Nuances of Urban Density

STREETLIFE - Nigel Paul Villarete - The Freeman

Part 4 – The concept of mixed use

Anybody who has remotely read about or worked on the concept of land use or zoning will readily remember the traditional colors used in maps - yellows for residential uses, reds for retail and commercial, purple for industrial, blue - institutional and public facilities, green – recreational/open space, gray – industrial, etc. This is the norm for zoning maps. Zoning segregates land areas according to their use.

Well, not absolutely. It’s very seldom that you have an area with strictly only one kind of use – such as the Mactan Export Processing Zone (MEPZ) which has only one use. Or the Cebu International Port. A particular zone generally means one pre-dominant use. But they usually have intermingling – commercial areas have some houses; residential areas may have patches of commercial units. Zoning laws generally frown on these – very rigid on the pre-dominant use while allowing other uses under very strict circumstances. And even where prohibited, there are legal remedies for “variances” to be issued – another controversial issue which we may discuss in another write-up.

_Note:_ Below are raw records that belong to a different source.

(* ===== verification/RingHtsConc.v ===== *)
(** * Threads on a ring with the head/tail protocol.

    [include/rte_ring_hts_elem_pvt.h] with any number of threads, one access to
    the shared memory at a time.  A side with this protocol has its head and its
    tail in one word of 64 bits; a thread begins only when they are equal, so
    that one thread at a time is inside an operation.  The other side may have
    any protocol of [RingConc] or this one.

    The program counters, configurations and events are those of [RingConc]; a
    step of this protocol is one or two steps of the default protocol on the same
    memory, so that what [RingConcSpec] shows of it holds here too. *)
From stdpp Require Import prelude list numbers.
From S2P Require Import Prelude RingCore RingCopy RingHeadTail RingElem RingSpec.
From S2P Require Import RingConc RingConcSpec RingConcThm.
Open Scope Z_scope.

(** ** One step of one thread *)

Definition hts (s : ring_side) (r : rte_ring) : bool :=
  sync_type (side s r) =? RTE_RING_SYNC_MT_HTS.

(** [op] holds a pair that was read at the position [h]: [__rte_ring_hts_head_wait]
    lets it pass when nobody is active, otherwise it is read again. *)
Definition hts_seen (s : ring_side) (max : Z) (b : rte_ring_queue_behavior) (buf : list Z)
    (op : __rte_ring_hts_pos) (h : Z) : pc :=
  if hp_head op =? hp_tail op then ReadTail s max b buf (hp_head op) h
  else ReadHead s max b buf.

(** As [thread_step], for a thread on a side with this protocol.  At [ReadHead]
    the thread loads the pair; while its halves differ it spins, without changing
    anything.  A compare-and-swap that fails leaves what it found in [op]. *)
Definition hts_step (w : nat) (h : Z) (p : pc) (r : rte_ring) : option (pc * rte_ring * Z) :=
  match p with
  | Idle | Finish _ _ _ _ | Wait _ _ _ _ _ _ => None
  | ReadHead s max b buf =>
      let op := hts_ht (side s r) in
      if hp_head op =? hp_tail op then Some (hts_seen s max b buf op h, r, 0) else None
  | ReadTail s max b buf old g =>
      let room := room_seen s old r in
      let n := clip b max room in
      if n =? 0 then Some (Finish s 0 (u32 (room - 0)) buf, r, 0)
      else Some (Swap s max b buf old n room g, r, 0)
  | Swap s max b buf old n room g =>
      let op := mk_hts_pos old old in
      let np := mk_hts_pos (u32 (hp_head op + n)) (hp_tail op) in
      let v := hts_ht (side s r) in
      if decide (v = op) then
        Some (Copy s buf old n room 0 g, set_side s (set_hts_ht np (side s r)) r, n)
      else Some (hts_seen s max b buf v h, r, 0)
  | Copy s buf old n room j g =>
      if (j <? Z.to_nat n * w)%nat then
        match s with
        | Prod =>
            x ← buf !! j ;
            _ ← slots r !! slot_word w r old j ;
            Some (Copy s buf old n room (Datatypes.S j) g,
                  set_slots (<[slot_word w r old j := x]> (slots r)) r, 0)
        | Cons =>
            x ← slots r !! slot_word w r old j ;
            _ ← buf !! j ;
            Some (Copy s (<[j := x]> buf) old n room (Datatypes.S j) g, r, 0)
        end
      else Some (Publish s buf old n room g, r, 0)
  | Publish s buf old n room g =>
      Some (Finish s n (u32 (room - n)) buf,
            set_side s (set_tail (u32 (old + n)) (side s r)) r, 0)
  end.
(* ===== verification/RingRtsSpec.v ===== *)
(** * Relaxed tails as the default protocol.

    Every call is a thread of the default protocol on the same memory
    ([RingConc]), which waits to publish what its thread here has completed
    ([shown]).  A completion that moves the tail publishes all that was reserved
    before it, in order ([publish_all]). *)
From stdpp Require Import prelude list numbers gmap.
From S2P Require Import Prelude RingCore RingCopy RingHeadTail RingElem RingSpec.
From S2P Require Import RingConc RingConcSpec RingConcExact RingConcThm RingHtsConc RingRtsConc.
Open Scope Z_scope.

(** ** The same memory under the default protocol *)

Definition dt_side (h : rte_ring_headtail) : rte_ring_headtail :=
  if sync_type h =? RTE_RING_SYNC_MT_RTS
  then mk_headtail (rts_head_w1 h) (ht_w1 h) RTE_RING_SYNC_MT (htd_max h) 0 0
  else h.

Definition dt_ring (r : rte_ring) : rte_ring :=
  mk_ring (flags r) (size r) (mask r) (capacity r) (dt_side (prod r)) (dt_side (cons r)) (slots r).

Lemma side_dt s r : side s (dt_ring r) = dt_side (side s r).
Proof. by destruct s. Qed.

Lemma dt_set_side s h r : dt_ring (set_side s h r) = set_side s (dt_side h) (dt_ring r).
Proof. by destruct s. Qed.

Lemma tail_dt s r : tail (side s (dt_ring r)) = tail (side s r).
Proof. rewrite side_dt. unfold dt_side. by destruct (_ =? _). Qed.

Lemma entries_dt r : ring_entries (dt_ring r) = ring_entries r.
Proof.
  exact (f_equal2 (fun a b => u32 (a - b)) (tail_dt Prod r) (tail_dt Cons r)).
Qed.

Lemma room_seen_dt s old r : room_seen s old (dt_ring r) = room_seen s old r.
Proof.
  pose proof (tail_dt Prod r) as Ep. pose proof (tail_dt Cons r) as Ec. simpl side in Ep, Ec.
  destruct s; unfold room_seen; cbn [capacity dt_ring]; simpl in *; by rewrite ?Ep, ?Ec.
Qed.

Definition rts_types (r : rte_ring) : Prop := forall s,
  sync_type (side s r) ∈ [RTE_RING_SYNC_MT; RTE_RING_SYNC_ST; RTE_RING_SYNC_MT_RTS].

Lemma dt_types r s : rts_types r -> sync_type (side s (dt_ring r)) ∈ [RTE_RING_SYNC_MT; RTE_RING_SYNC_ST].
Proof.
  intros D. rewrite side_dt. unfold dt_side. destruct (_ =? _) eqn:E; [by left|].
  specialize (D s). rewrite !elem_of_cons in D. apply Z.eqb_neq in E.
  destruct D as [->|[->|[?|X]]]; [by left|by right; left|done|by apply not_elem_of_nil in X].
Qed.

Lemma rts_side_dt s r : rts s r = true ->
  dt_side (side s r) = mk_headtail (rts_head_w1 (side s r)) (ht_w1 (side s r)) RTE_RING_SYNC_MT
    (htd_max (side s r)) 0 0.
Proof. intros E. unfold dt_side. unfold rts in E. by rewrite E. Qed.

Lemma dt_rts_tail s r p : rts s r = true ->
  dt_ring (set_side s (set_rts_tail p (side s r)) r)
  = set_side s (set_tail (pc_pos p) (side s (dt_ring r))) (dt_ring r).
Proof. intros E. rewrite dt_set_side, side_dt. unfold dt_side, rts in *. simpl. by rewrite E. Qed.

Lemma dt_rts_head s r p : rts s r = true ->
  dt_ring (set_side s (set_rts_head p (side s r)) r)
  = set_side s (set_head (pc_pos p) (side s (dt_ring r))) (dt_ring r).
Proof. intros E. rewrite dt_set_side, side_dt. unfold dt_side, rts in *. simpl. by rewrite E. Qed.

Lemma set_tail_same s r : set_side s (set_tail (tail (side s r)) (side s r)) r = r.
Proof. by destruct s, r as [? ? ? ? [] []]. Qed.

Lemma other_side_dt s r : rts s r = false -> dt_side (side s r) = side s r.
Proof. intros E. unfold dt_side. unfold rts in E. by rewrite E. Qed.

(** The point of a thread under the default protocol. *)
Definition shadow (p : rpc) : pc :=
  match p with
  | Run p => p
  | RHead s max b buf => ReadHead s max b buf
  | RWait s max b buf oh g _ | RTail s max b buf oh g _ => ReadTail s max b buf (pc_pos oh) g
  | RSwap s max b buf oh n room g _ => Swap s max b buf (pc_pos oh) n room g
  | RCopy s buf old n room j g => Copy s buf old n room j g
  | ROld s buf old n room g | RNow s buf old n room g _ _
  | RStore s buf old n room g _ _ _ _ _ => Wait s buf old n room g
  end.

Lemma shadow_side p : pc_side (shadow p) = rpc_side p.
Proof. by destruct p. Qed.
(* ===== verification/RingRtsThm.v ===== *)
(** * Theorems on rings with relaxed tails.

    The calls follow the threads at every step ([world]); hence the runs are those
    of the abstract queue with some returns delayed ([ring_rts_linearizable]), and
    no thread waits for another to publish ([rts_threads_go]). *)
From stdpp Require Import prelude list numbers gmap.
From S2P Require Import Prelude RingCore RingCopy RingHeadTail RingElem RingSpec.
From S2P Require Import RingConc RingConcSpec RingConcExact RingConcThm RingHtsConc RingRtsConc RingRtsSpec.
Open Scope Z_scope.

(** ** Every step is followed *)

Lemma after_same o s q d : c_pcs d !! o = Some q -> after o s q (c_ring d) 0 d = d.
Proof. intros Ho. unfold after. rewrite move_0, list_insert_id by done. by destruct d. Qed.

Lemma thread_step_other w h p r p' r' k s : thread_step w h p r = Some (p', r', k) ->
  pc_side p = Some s -> forall s', s' <> s -> side s' r' = side s' r.
Proof.
  destruct p; cbn [thread_step]; intros E Hs; try done;
    repeat (case_match || (destruct (_ !! _); cbn [mbind option_bind] in E)); simpl in Hs; simplify_eq;
    intros s' N; first [done | by rewrite side_set_side_ne | by destruct s'].
Qed.

Lemma thread_step_dt w h p r p' r' k s :
  thread_step w h p r = Some (p', r', k) -> pc_side p = Some s -> rts s r = false ->
  thread_step w h p (dt_ring r) = Some (p', dt_ring r', k).
Proof.
  intros E Hs Hh. pose proof (other_side_dt s r Hh) as Ed.
  assert (single s (dt_ring r) = single s r) as E1 by (unfold single; by rewrite side_dt, Ed).
  assert (forall f, sync_type (f (side s r)) = sync_type (side s r) ->
    dt_ring (set_side s (f (side s r)) r) = set_side s (f (side s r)) (dt_ring r)) as E2.
  { intros f Ef. rewrite dt_set_side. f_equal. unfold dt_side. rewrite Ef. unfold rts in Hh. by rewrite Hh. }
  destruct p; simpl in Hs; simplify_eq; cbn [thread_step] in *;
    rewrite ?room_seen_dt, ?E1, ?side_dt, ?Ed in *; cbn [slots dt_ring] in *.
  - by simplify_eq.
  - case_match; by simplify_eq.
  - case_match; simplify_eq; [|done]. by rewrite (E2 (set_head (u32 (old + k)))).
  - destruct (j <? _)%nat; [|case_match; by simplify_eq].
    destruct s; repeat (destruct (_ !! _); cbn [mbind option_bind] in *); by simplify_eq.
  - case_match; by simplify_eq.
  - simplify_eq. by rewrite (E2 (set_tail (u32 (old + n)))).
Qed.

But that was before. Our discussion in our last three parts will lead us to the notion that strict zoning segregation is actually the cause of major transportation and traffic problems. Since people’s houses are lumped together, and jobs are congregated in another area, it created the need for commuting – i.e., creating trips from home-to-work in the morning and back in the evening. The bigger the sizes of the zones, and the more zones created, the more trips are generated. On the other hand, if we allow people to live close to their work areas, or allows jobs to be created where people live, people won’t have to commute farther and more often every day. In fact, ideally, we can create a situation where people just walk to their jobs.

That’s a perfect “ideal” which unfortunately, will remain such – “ideal” only, as reality may not allow that to happen. But it can still be an aspirational one, which cities could hope to achieve. And indeed, all over the world, cities have been slowly shifting to this possibility – the idea of mixed land uses. The idea of “new towns” was derived from this concept. There were complications, of course – one can’t correspond jobs and housing, so commuting, and congestion, are still largely created. But walkable townships and the concept of Transport-Oriented Development (TOD) largely rest on the mixed-use concept.

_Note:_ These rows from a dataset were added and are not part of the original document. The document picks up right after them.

Lemma enqueue_finish_run w k r obj m :
  peeking w Prod k r -> 0 <= m -> (Z.to_nat m * w <= length obj)%nat ->
  rte_ring_enqueue_elem_finish obj (4 * Z.of_nat w) m r
  = Some (tt, settle Prod (u32 (tail (prod r) + kept k m))
      (set_slots (ring_put w (Z.to_nat (size r)) (slots r) (Z.to_nat (tail (prod r)))
         (Z.to_nat (kept k m)) obj) r)).
Proof.
  intros P Hm Ho. pose proof (peeking_range w Prod k r P) as Hr.
  destruct (get_tail_run w Prod k r P m) as [G1 G2]. simpl side in G1, G2.
  pose proof (kept_range k m ltac:(lia) Hm) as Hk.
  assert (Z.to_nat (kept k m) * w <= length obj)%nat as Ho'.
  { assert (Z.to_nat (kept k m) * w <= Z.to_nat m * w)%nat; [|lia].
    apply Nat.mul_le_mono_r. unfold kept. destruct (k >=? m); lia. }
  assert (forall (r2 : rte_ring) (f : M rte_ring unit),
    f (set_slots (ring_put w (Z.to_nat (size r)) (slots r) (Z.to_nat (tail (prod r)))
         (Z.to_nat (kept k m)) obj) r) = Some (tt, r2) ->
    ((if negb (kept k m =? 0) then elems_in (tail (prod r)) obj (4 * Z.of_nat w) (kept k m)
      else mret tt) ;; f) r = Some (tt, r2)) as HE.
  { intros r2 f Hf. destruct (kept k m =? 0) eqn:E; cbn [negb].
    - apply Z.eqb_eq in E. rewrite E in Hf. simpl in Hf.
      rewrite (mbind_run _ _ r tt r) by done. by destruct r.
    - rewrite (mbind_run _ _ _ _ _ (elems_in_ok w r (tail (prod r)) obj (kept k m)
        (peeking_geom w Prod k r P) (peeking_fits w Prod k r P) ltac:(lia) Ho')). exact Hf. }
  unfold rte_ring_enqueue_elem_finish. rewrite (mbind_run get _ r r r) by done.
  destruct (pk_sync _ _ _ _ P) as [E|E]; simpl in E; rewrite E;
    cbn [RTE_RING_SYNC_ST RTE_RING_SYNC_MT_HTS Z.eqb Pos.eqb].
  - rewrite (mbind_run _ _ _ _ _ G1). apply HE. by destruct (set_head_tail_run Prod
      (tail (prod r)) (kept k m) 1 (set_slots (ring_put w (Z.to_nat (size r)) (slots r)
        (Z.to_nat (tail (prod r))) (Z.to_nat (kept k m)) obj) r)) as [-> _].
  - rewrite (mbind_run _ _ _ _ _ G2). apply HE. by destruct (set_head_tail_run Prod
      (tail (prod r)) (kept k m) 1 (set_slots (ring_put w (Z.to_nat (size r)) (slots r)
        (Z.to_nat (tail (prod r))) (Z.to_nat (kept k m)) obj) r)) as [_ ->].
Qed.

(** The finishes that only move the marks. *)
Lemma settle_finish_run w s k r m e :
  peeking w s k r ->
  (if sync_type (side s r) =? RTE_RING_SYNC_ST then
     '(n, tail) ← __rte_ring_st_get_tail s m ; __rte_ring_st_set_head_tail s tail n e
   else if sync_type (side s r) =? RTE_RING_SYNC_MT_HTS then
     '(n, tail) ← __rte_ring_hts_get_tail s m ; __rte_ring_hts_set_head_tail s tail n e
   else mret tt) r
  = Some (tt, settle s (u32 (tail (side s r) + kept k m)) r).
Proof.
  intros P. destruct (get_tail_run w s k r P m) as [G1 G2].
  destruct (set_head_tail_run s (tail (side s r)) (kept k m) e r) as [S1 S2].
  destruct (pk_sync _ _ _ _ P) as [E|E]; rewrite E;
    cbn [RTE_RING_SYNC_ST RTE_RING_SYNC_MT_HTS Z.eqb Pos.eqb].
  - by rewrite (mbind_run _ _ _ _ _ G1).
  - by rewrite (mbind_run _ _ _ _ _ G2).
Qed.

(** *** The other side goes on meanwhile *)

(** A consumer dequeues while a producer holds a reservation... *)
Lemma consumer_meanwhile w k r obj n b av :
  peeking w Prod k r -> 0 <= n -> (Z.to_nat n * w <= length obj)%nat ->
  let '(n', items, rest, q') := q_dequeue b n (ring_queue w r) in
  exists r' obj', dequeue_elem b obj (4 * Z.of_nat w) n av r = Some (n', obj', store_opt av rest, r')
    /\ chunks w (Z.to_nat n') obj' = items
    /\ peeking w Prod k r' /\ ring_queue w r' = q'.
Proof.
  intros P Hn Ho. pose proof (pk_inv _ _ _ _ P) as I. pose proof (peeking_range w Prod k r P) as Hr.
  pose proof (peeking_geom w Prod k r P) as G.
  unfold q_dequeue. rewrite <- (ring_queue_unreserve w Prod r).
  rewrite (q_count_ring w _ I). change (ring_entries (unreserve Prod r)) with (avail Cons r).
  set (n' := clip b n (avail Cons r)).
  pose proof (entries_range w _ I) as He.
  change (ring_entries (unreserve Prod r)) with (avail Cons r) in He.
  change (capacity (unreserve Prod r)) with (capacity r) in He.
  pose proof (clip_range b n (avail Cons r) Hn ltac:(lia)) as Hc. fold n' in Hc.
  assert (Z.to_nat n' * w <= Z.to_nat n * w)%nat by (apply Nat.mul_le_mono_r; lia).
  destruct (dequeue_elem_run w r obj n b av G (inv_fits _ _ I Cons) ltac:(fold n'; lia)
    ltac:(fold n'; lia) (inv_quiet _ _ I Cons)) as (h & Hq & Ht & HR).
  fold n' in HR, Ht. rewrite wrap_small in HR by (unfold fits; lia).
  unfold dequeued in HR. fold n' in HR.
  assert (0 <= n' <= ring_entries (unreserve Prod r)) as Hk.
  { change (ring_entries (unreserve Prod r)) with (avail Cons r). lia. }
  destruct (ring_get_items w _ I n' Hk) as [Hg Hi]. destruct (ring_inv_dequeued w _ I n' h Hk Hq Ht)
    as [I' E'].
  eexists _, _. split; [exact HR|]. split.
  { unfold splice. rewrite take_0, app_nil_l. apply Hi. }
  split; [|exact (ring_queue_dequeued w _ I n' h Hk Hq Ht)].
  split; [exact I'|apply (pk_sync _ _ _ _ P)|apply (pk_head _ _ _ _ P)|].
  pose proof (avail_prod w _ I') as Ha'. pose proof (avail_prod w _ I) as Ha.
  change (avail Prod (set_side Cons h (unreserve Prod r))) with (avail Prod (set_side Cons h r)) in Ha'.
  rewrite avail_unreserve in Ha. rewrite Ha', E'.
  change (capacity (set_side Cons h (unreserve Prod r))) with (capacity (unreserve Prod r)). lia.
Qed.

(** ... and a producer enqueues while a consumer is peeking. *)
Lemma producer_meanwhile w k r obj n b fs :
  peeking w Cons k r -> 0 <= n -> (Z.to_nat n * w <= length obj)%nat ->
  let '(n', room, q') := q_enqueue b n (chunks w (Z.to_nat n) obj) (ring_queue w r) in
  exists r', enqueue_elem b obj (4 * Z.of_nat w) n fs r = Some (n', store_opt fs room, r')
    /\ peeking w Cons k r' /\ ring_queue w r' = q'.
Proof.
  intros P Hn Ho. pose proof (pk_inv _ _ _ _ P) as I. pose proof (peeking_range w Cons k r P) as Hr.
  pose proof (peeking_geom w Cons k r P) as G.
  unfold q_enqueue, q_free. rewrite <- (ring_queue_unreserve w Cons r), (q_count_ring w _ I).
  pose proof (avail_prod w _ I) as Ha.
  change (avail Prod (unreserve Cons r)) with (avail Prod r) in Ha.
  change (q_cap (ring_queue w (unreserve Cons r))) with (capacity (unreserve Cons r)).
  rewrite <- Ha. set (n' := clip b n (avail Prod r)).
  pose proof (entries_range w _ I) as He.
  pose proof (avail_range w _ Prod I) as Hv.
  change (avail Prod (unreserve Cons r)) with (avail Prod r) in Hv.
  rewrite capacity_unreserve in Hv.
  pose proof (clip_range b n (avail Prod r) Hn ltac:(lia)) as Hc. fold n' in Hc.
  assert (Z.to_nat n' * w <= Z.to_nat n * w)%nat by (apply Nat.mul_le_mono_r; lia).
  destruct (enqueue_elem_run w r obj n b fs G (inv_fits _ _ I Prod) ltac:(fold n'; lia)
    ltac:(fold n'; lia) (inv_quiet _ _ I Prod)) as (h & Hq & Ht & HR).
  fold n' in HR, Ht. rewrite wrap_small in HR by (unfold fits; lia).
  assert (0 <= n' <= capacity (unreserve Cons r) - ring_entries (unreserve Cons r)) as Hk by lia.
  assert (Z.to_nat n' * w <= length obj)%nat as Ho' by lia.
  destruct (ring_inv_enqueued w _ I n' obj h Hk Ho' Hq Ht) as [I' E'].
  eexists. split; [exact HR|]. unfold enqueued. fold n'.
  split; [|rewrite take_chunks by lia; exact (ring_queue_enqueued w _ I n' obj h Hk Ho' Hq Ht)].
  split; [exact I'|apply (pk_sync _ _ _ _ P)|apply (pk_head _ _ _ _ P)|].
  change (0 <= k <= ring_entries (set_side Prod h (set_slots (ring_put w
    (Z.to_nat (size (unreserve Cons r))) (slots (unreserve Cons r))
    (Z.to_nat (tail (prod (unreserve Cons r)))) (Z.to_nat n') obj) (unreserve Cons r)))).
  cbv zeta in E'. rewrite E'.
  change (ring_entries (unreserve Cons r)) with (avail Cons r). lia.
Qed.

(** ** Theorems *)

Definition enqueue_start (b : rte_ring_queue_behavior) :=
  match b with
  | RTE_RING_QUEUE_FIXED => rte_ring_enqueue_bulk_elem_start
  | RTE_RING_QUEUE_VARIABLE => rte_ring_enqueue_burst_elem_start
  end.

Definition dequeue_start (b : rte_ring_queue_behavior) :=
  match b with
  | RTE_RING_QUEUE_FIXED => rte_ring_dequeue_bulk_elem_start
  | RTE_RING_QUEUE_VARIABLE => rte_ring_dequeue_burst_elem_start
  end.

(** A two-phase enqueue is one enqueue at its finish: the start reserves what
    the capped request allows and reports the room left but changes nothing a
    consumer sees; a consumer may dequeue meanwhile; the finish appends the first
    [m] objects when they are within the reservation and none otherwise, gives
    the rest back, and leaves the ring well formed. *)
Theorem peek_enqueue_ok (w : nat) (r : rte_ring) (n : Z) (b : rte_ring_queue_behavior)
  (fs : bool) (b2 : rte_ring_queue_behavior) (n2 : Z) (out : list Z) (obj : list Z) (m : Z) :
  ring_inv w r -> peek_sync (prod r) -> 0 <= n -> 0 <= m ->
  0 <= n2 -> (Z.to_nat n2 * w <= length out)%nat -> (Z.to_nat m * w <= length obj)%nat ->
  let q := ring_queue w r in
  let k := clip b n (q_free q) in
  let '(d, items, rest, q1) := q_dequeue b2 n2 q in
  exists r1 r2 out' r3,
    enqueue_start b n fs r = Some (k, store_opt fs (q_free q - k), r1)
    /\ ring_queue w r1 = q
    /\ dequeue_elem b2 out (4 * Z.of_nat w) n2 true r1 = Some (d, out', Some rest, r2)
    /\ chunks w (Z.to_nat d) out' = items
    /\ rte_ring_enqueue_elem_finish obj (4 * Z.of_nat w) m r2 = Some (tt, r3)
    /\ ring_inv w r3
    /\ ring_queue w r3
       = mk_queue (q_cap q) (q_items q1 ++ chunks w (Z.to_nat (if k >=? m then m else 0)) obj).
Proof.
  intros I Hs Hn Hm Hn2 Hout Hobj q k.
  assert (q_free q = avail Prod r) as Ef.
  { unfold q_free, q. rewrite (q_count_ring w r I). simpl q_cap. symmetry. apply (avail_prod w r I). }
  pose proof (avail_range w r Prod I) as Ha.
  pose proof (clip_range b n (avail Prod r) Hn ltac:(lia)) as Hc. rewrite <- Ef in Hc. fold k in Hc.
  destruct (reserve_peeking w Prod k r I Hs ltac:(lia)) as [P Hq].
  pose proof (consumer_meanwhile w k _ out n2 b2 true P Hn2 Hout) as HD. rewrite Hq in HD. fold q in HD.
  destruct (q_dequeue b2 n2 q) as [[[d items] rest] q1] eqn:ED.
  destruct HD as (r2 & out' & HD & Hi & P2 & Hq2).
  pose proof (kept_range k m ltac:(lia) Hm) as Hk.
  assert (Z.to_nat (kept k m) * w <= length obj)%nat as Ho'.
  { assert (Z.to_nat (kept k m) * w <= Z.to_nat m * w)%nat; [|lia].
    apply Nat.mul_le_mono_r. unfold kept. destruct (k >=? m); lia. }
  destruct (enqueue_settled w k r2 (kept k m) obj P2 Hk Ho') as [I3 Hq3].
  eexists _, _, _, _. split; [|split; [exact Hq|split; [exact HD|split; [exact Hi|split;
    [exact (enqueue_finish_run w k r2 obj m P2 Hm Hobj)|split; [exact I3|]]]]]].
  - transitivity (__rte_ring_do_enqueue_start n b fs r); [by destruct b|].
    rewrite (enqueue_start_run w r n b fs I Hs), <- Ef. fold k.
    by rewrite wrap_small by (unfold fits; lia).
  - rewrite Hq3, Hq2. f_equal. pose proof (f_equal q_cap Hq2) as Hcap. simpl in Hcap.
    rewrite Hcap. unfold q_dequeue in ED. injection ED as _ _ _ <-. done.
Qed.

(** A two-phase dequeue is a peek: the start copies the first elements the
    capped request allows and leaves the queue as it is; a producer may enqueue
    meanwhile; the finish removes the first [m] elements when they are within the
    reservation and none otherwise (0 puts everything back), and leaves the ring
    well formed. *)
Theorem peek_dequeue_ok (w : nat) (r : rte_ring) (n : Z) (b : rte_ring_queue_behavior)
  (av : bool) (obj : list Z) (b2 : rte_ring_queue_behavior) (n2 : Z) (tbl : list Z) (m : Z) :
  ring_inv w r -> peek_sync (cons r) -> 0 <= n -> (Z.to_nat n * w <= length obj)%nat -> 0 <= m ->
  0 <= n2 -> (Z.to_nat n2 * w <= length tbl)%nat ->
  let q := ring_queue w r in
  let k := clip b n (q_count q) in
  let '(e, room, q1) := q_enqueue b2 n2 (chunks w (Z.to_nat n2) tbl) q in
  exists obj' r1 r2 r3,
    dequeue_start b obj (4 * Z.of_nat w) n av r = Some (k, obj', store_opt av (q_count q - k), r1)
    /\ chunks w (Z.to_nat k) obj' = take (Z.to_nat k) (q_items q)
    /\ ring_queue w r1 = q
    /\ enqueue_elem b2 tbl (4 * Z.of_nat w) n2 true r1 = Some (e, Some room, r2)
    /\ rte_ring_dequeue_elem_finish m r2 = Some (tt, r3)
    /\ ring_inv w r3
    /\ ring_queue w r3
       = mk_queue (q_cap q) (drop (Z.to_nat (if k >=? m then m else 0)) (q_items q1)).
Proof.
  intros I Hs Hn Hobj Hm Hn2 Htbl q k.
  assert (q_count q = avail Cons r) as Ef by apply (q_count_ring w r I).
  pose proof (avail_range w r Cons I) as Ha.
  pose proof (clip_range b n (avail Cons r) Hn ltac:(lia)) as Hc. rewrite <- Ef in Hc. fold k in Hc.
  destruct (reserve_peeking w Cons k r I Hs ltac:(lia)) as [P Hq].
  pose proof (producer_meanwhile w k _ tbl n2 b2 true P Hn2 Htbl) as HE. rewrite Hq in HE. fold q in HE.
  destruct (q_enqueue b2 n2 _ q) as [[e room] q1] eqn:EE.
  destruct HE as (r2 & HE & P2 & Hq2).
  pose proof (kept_range k m ltac:(lia) Hm) as Hk.
  destruct (dequeue_settled w k r2 (kept k m) P2 Hk) as [I3 Hq3].
  destruct (ring_get_items w r I k) as [_ Hi]; [change (ring_entries r) with (avail Cons r); lia|].
  eexists _, _, _, _. split; [|split; [|split; [exact Hq|split; [exact HE|split; [|split;
    [exact I3|]]]]]].
  - transitivity (__rte_ring_do_dequeue_start obj (4 * Z.of_nat w) n b av r); [by destruct b|].
    rewrite (dequeue_start_run w r obj n b av I Hs Hn Hobj), <- Ef. fold k.
    by rewrite wrap_small by (unfold fits; lia).
  - unfold splice. rewrite take_0, app_nil_l. apply Hi.
  - exact (settle_finish_run w Cons k r2 m 0 P2).
  - rewrite Hq3, Hq2. f_equal. pose proof (f_equal q_cap Hq2) as Hcap. simpl in Hcap.
    rewrite Hcap. unfold q_enqueue in EE. injection EE as _ _ <-. done.
Qed.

Sadly, in many countries, including ours, building expressways north and south has created single-use housing enclaves tens and even hundreds of kilometers from the central employment hubs of Metro Manila. This was okay for a while until the inevitable car-use growth kicked in. Now, many people there are looking at renting “dormitories” near their jobs because they hate the four-hour commutes back and forth which made their lives miserable. It’s happening in Metro Manila, and it’s happening in Metro Cebu. We need a paradigm shift if we are to have livable cities in the future. (To be continued)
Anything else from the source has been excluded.